In lieu of an abstract, here is a brief excerpt of the content:

  • Representing Realities: The Role of Documentary in It all Started at the End (2015) by Luis Ospina
  • Cindy Bonilla

Documentaries, then, do not differ from fictions in their constructedness as texts, but in the representations they make. At the heart of documentary is less a story and its imaginary world than an argument about the historical world.

Bill Nichols, Representing Reality (1991)
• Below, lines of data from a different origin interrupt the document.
(** * The agent loop of [agent.py]: a shallow embedding and its properties

    The development follows the layout of the source file:
    - the pieces of the Python runtime the agent relies on ([str.replace],
      [str.split], [int], [str] of an integer, truthiness, [dict.get], the two
      regular expressions, the float product [height * 0.8]);
    - the interaction module ([get_screen_size], [perform_tap],
      [perform_go_back], [perform_scroll]) over an abstract device;
    - the agent core ([main]): the bounded perceive/think/act loop, its
      histories, its run log and the final report.

    Strings are Rocq strings (sequences of 8-bit characters); the text the
    agent handles (bounds literals, shell commands, outcomes) is ASCII.
    Python integers are [Z].  Console output ([print]) is not modelled. *)

From Stdlib Require Import ZArith String Ascii List Bool Lia.
From Stdlib Require Import Floats.SpecFloat.
From stdpp Require Import gmap strings.

Import ListNotations.
Set Warnings "-register-all".
Local Open Scope string_scope.
Local Open Scope Z_scope.

(** ** Python runtime helpers *)

Module Py.

(** Characters. *)

Definition is_digit (c : ascii) : bool :=
  let n := N_of_ascii c in ((48 <=? n) && (n <=? 57))%N.

Definition digit_val (c : ascii) : Z := Z.of_N (N_of_ascii c) - 48.

Definition digit_char (d : Z) : ascii := ascii_of_N (Z.to_N (48 + d)).

(** The characters [int] skips around a literal: space, [\t], [\n], [\v],
    [\f], [\r]. *)
Definition is_space (c : ascii) : bool :=
  let n := N_of_ascii c in ((n =? 32) || ((9 <=? n) && (n <=? 13)))%N.

Definition ascii_eqb (a b : ascii) : bool := Ascii.eqb a b.

(** [str(n)] for an integer. *)

Fixpoint digits_of (fuel : nat) (n : Z) : string :=
  match fuel with
  | O => EmptyString
  | S fuel' =>
      (if n / 10 =? 0 then EmptyString else digits_of fuel' (n / 10))
        +:+ String (digit_char (n mod 10)) EmptyString
  end.

Definition str_nat (n : Z) : string := digits_of (S (Z.to_nat (Z.log2 n))) n.

Definition str_int (z : Z) : string :=
  if z <? 0 then String "-" (str_nat (- z)) else str_nat z.

(** [int(s)] in base 10: optional surrounding white space, an optional sign,
    then decimal digits, where single underscores may separate digits.
    [None] stands for the [ValueError] the interpreter raises. *)

Fixpoint lstrip (s : string) : string :=
  match s with
  | String c r => if is_space c then lstrip r else s
  | EmptyString => EmptyString
  end.

Fixpoint all_space (s : string) : bool :=
  match s with
  | String c r => is_space c && all_space r
  | EmptyString => true
  end.

Fixpoint int_digits (acc : Z) (after_digit : bool) (s : string) : option Z :=
  match s with
  | EmptyString => if after_digit then Some acc else None
  | String c r =>
      if is_digit c then int_digits (acc * 10 + digit_val c) true r
      else if ascii_eqb c "_" then
        (if after_digit then int_digits acc false r else None)
      else if is_space c then
        (if after_digit && all_space r then Some acc else None)
      else None
  end.

Definition int (s : string) : option Z :=
  match lstrip s with
  | String c r =>
      if ascii_eqb c "-" then option_map Z.opp (int_digits 0 false r)
      else if ascii_eqb c "+" then int_digits 0 false r
      else int_digits 0 false (String c r)
  | EmptyString => None
  end.

(** [s.replace("][", ",")], [s.replace("[", "")] and [s.replace("]", "")]:
    occurrences are replaced from left to right, without overlap. *)

Fixpoint replace_close_open (s : string) : string :=
  match s with
  | EmptyString => EmptyString
  | String c r =>
      match r with
      | String c' r' =>
          if ascii_eqb c "]" && ascii_eqb c' "[" then String "," (replace_close_open r')
          else String c (replace_close_open r)
      | EmptyString => String c EmptyString
      end
  end.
It all started in 1971, according to Luis Ospina and his entourage—a film renaissance that flowed through Cali changing the very essence of the city, its people and the way that cinema was produced in Colombia. It is from this period that the main characters from It All Started at the End (2015) emerged: Andrés Caicedo, Carlos Mayolo, and of course, Luis Ospina, the director. These three visionaries were the protagonists of an entire generation obsessed by cinema in the city of Cali, Colombia. This group of self-identified cinephiles are responsible for the creation and production of a collection of cinematographic works which have come to be considered a fundamental component of Colombia’s film catalogue. Victims of the so-called mal de cinesífilis, they managed to build a network that fashioned the foundation for cinema in Colombia. Between 1971 and 1991, a number of young people from Cali joined the three originators to grow a strong audiovisual tradition in an unfocused country—a country that at the time was being torn apart by violence, death, and drugs. This documentary film is a collaborative effort (much like many of the films that were produced by the Grupo de Cali coalition) to tell the story of the Grupo de Cali from those who remain.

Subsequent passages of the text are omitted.